CalTennis

Large Multi-View Tennis Video Dataset and Benchmark of Monocular-to-3D Pose Estimation

Caltech

tl;dr A large-scale, multi-view tennis video dataset with 11M+ frames and novel human pose estimation evaluation framework.

CalTennis overview: court capture setup, multi-view consistency, and dataset configurations

Abstract

The Caltech Tennis Dataset (CalTennis) is a large-scale video benchmark for evaluating monocular-to-3D pose estimation in the wild. CalTennis comprises over 11 million frames (51 hours) of tennis practice and match play from 40 players, captured with 2–6 synchronized cameras at 60 Hz. It is 10× larger than existing in-the-wild human motion video datasets and 3× larger than existing MOCAP-ground-truthed datasets, and it is the first large-scale benchmark to provide synchronized multi-view recordings of expert athletic motion. The multi-view setup enables inexpensive, label-free evaluation of monocular-to-3D pose estimation algorithms. We describe a simple, standardized protocol that enables data collection without specialized equipment or expertise, along with fully automated video calibration and synchronization. Benchmarking state-of-the-art monocular-to-3D pose methods on CalTennis, we find that while 3D joint angle recovery is now quite accurate, all models struggle to estimate depth and foot contact consistently. We further propose two novel performance metrics — footwork and stability — as well as qualitatively study body shape inconsistency. These metrics expose previously underexplored failure modes and point to concrete opportunities for improvement in pose estimation and action analysis.

The CalTennis Dataset

CalTennis complexity compared to other real-world benchmarks

The Caltech Tennis Dataset (CalTennis) is the first benchmark to use multi-view, real-world recordings of skilled human motion, capturing data underrepresented in existing pose datasets and more representative of downstream motion-reconstruction applications. It has significantly more depth variability and pose space coverage. Despite containing 10x more frames than other real-world benchmarks, it is also signifcantly cheaper than current MOCAP and real-world benchmark, requiring only every-day phones mounted on tripods.

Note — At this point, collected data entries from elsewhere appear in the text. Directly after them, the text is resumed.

(** * Study-management backend: persistence and export contract

    A shallow embedding of the Express route handlers of the backend
    server (study plans, notes, flashcards, chat, dashboard statistics and
    the text export), over an explicit model of the five MySQL tables the
    handlers read and write through [pool.execute].

    Conventions of the embedding:
    - a JavaScript string is a [string]; its characters are read as code
      units below 256;
    - a number that the handlers only ever use as an integer (ids, counts,
      hours, percentages, millisecond instants) is a [Z];
    - a request field that may be absent from the JSON body is an [option];
    - an [await pool.execute(...)] is a step of the [db] monad below, which
      threads the tables and lets a statement throw; the tables keep what
      earlier statements wrote when a later one throws, since the handlers
      open no transaction;
    - the generative model is an argument of the handlers that build a
      prompt: a function from the prompt to the parsed reply;
    - a handler takes one reading of the clock, [now], which stands for
      each [new Date()] and [Date.now()] of its body and for the
      [created_at] that the database gives to the rows it inserts. *)

From Stdlib Require Import ZArith List String Ascii Bool Lia DecimalString.
From Stdlib Require Import Permutation Sorted.
Import ListNotations.

Notation "s1 +++ s2" := (String.append s1 s2)
  (at level 60, right associativity) : string_scope.
Local Open Scope string_scope.
Local Open Scope Z_scope.
Local Open Scope list_scope.

(* ================================================================== *)
(** * JavaScript helpers *)
(* ================================================================== *)

(** The character [\n], the double quote and the no-break space (code
    unit 160, U+00A0), which template literals of the source contain. *)
Definition nl : string := String (Ascii.Ascii false true false true false false false false) EmptyString.
Definition dq : string := String (Ascii.Ascii false true false false false true false false) EmptyString.
Definition nbsp : string := String (Ascii.Ascii false false false false false true false true) EmptyString.

(** [`${n}`] for an integer [n]. *)
Definition show_Z (n : Z) : string := NilZero.string_of_int (Z.to_int n).

(** [s.repeat(n)]. *)
Fixpoint repeat_string (s : string) (n : nat) : string :=
  match n with
  | O => EmptyString
  | S n' => s +++ repeat_string s n'
  end.

(** [xs.join(sep)]. *)
Fixpoint join (sep : string) (xs : list string) : string :=
  match xs with
  | [] => EmptyString
  | [x] => x
  | x :: rest => x +++ sep +++ join sep rest
  end.

(** Truthiness of an optional string and of an optional integer: an absent
    field, the empty string and [0] are falsy. *)
Definition truthy_string (v : option string) : bool :=
  match v with
  | Some s => negb (String.eqb s EmptyString)
  | None => false
  end.

Definition truthy_Z (v : option Z) : bool :=
  match v with
  | Some n => negb (n =? 0)
  | None => false
  end.

(** [v || d] on optional strings and integers. *)
Definition or_string (v : option string) (d : string) : string :=
  match v with
  | Some s => if String.eqb s EmptyString then d else s
  | None => d
  end.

Multi-View? Real-World? Num Frames (M) Avg. Seq Len (s) Depth Range (m) Pose Space Coverage Hardware Cost
3DPW 0.05 45 3.1–7.4 58% $21k
EMDB 0.11 42 1.9–2.7 60% $31k
RICH 0.54 127 4.2–4.7 62% $100k
Human3.6M 1.47 340 4.5–5.8 89% $150k
CalTennis (Ours) 11.03 3365 13.4–16.7 85% $2k

Calibration & Synchronization

To evaluate monocular pose estimators without ground-truth labels, we lift pose predictions from each camera into a shared global space-time reference frame:

Spatiotemporal calibration and synchronization diagram

Label-Free Evaluation Metrics

CalTennis uses multi-view consistency as a label-free proxy for reconstruction error: a correct prediction must agree across views, and inter-view disagreement lower-bounds each model's true error. In addition to standard metrics (MPJPE, PA-MPJPE, PVE), we introduce four metrics that expose failure modes invisible to existing benchmarks.

  • Translation error. L2 distance between per-view translation estimates for the same person. Exposes depth instability — the dominant failure mode we find across all models.
  • Pose error. Mean per-joint position error relative to the pelvis, measuring orientation and pose consistency independently of translation.
  • Footwork. Cross-view agreement of foot joint velocities and foot heights, exposing foot-skating and floating artifacts that are physically implausible.
  • Stability. Cross-view disagreement of the distance from projected center of mass to the convex hull of grounded foot joints — models that disagree on whether a pose is balanced are unreliable for sport analysis.
Multi-view consistency

Benchmark Results

We benchmark five state-of-the-art monocular 3D pose estimators on CalTennis: PromptHMR, WHAM, GVHMR, TRAM, and GENMO. No single model dominates across all dimensions. PromptHMR achieves the most consistent translation and joint-position estimates; WHAM excels at foot velocity consistency thanks to its ground-contact refinement step; GENMO is most consistent on foot height and stability. Across all models, performance on CalTennis is substantially worse than on existing benchmarks, reflecting the challenges of large depth range, fast athletic motion, and unscripted behavior.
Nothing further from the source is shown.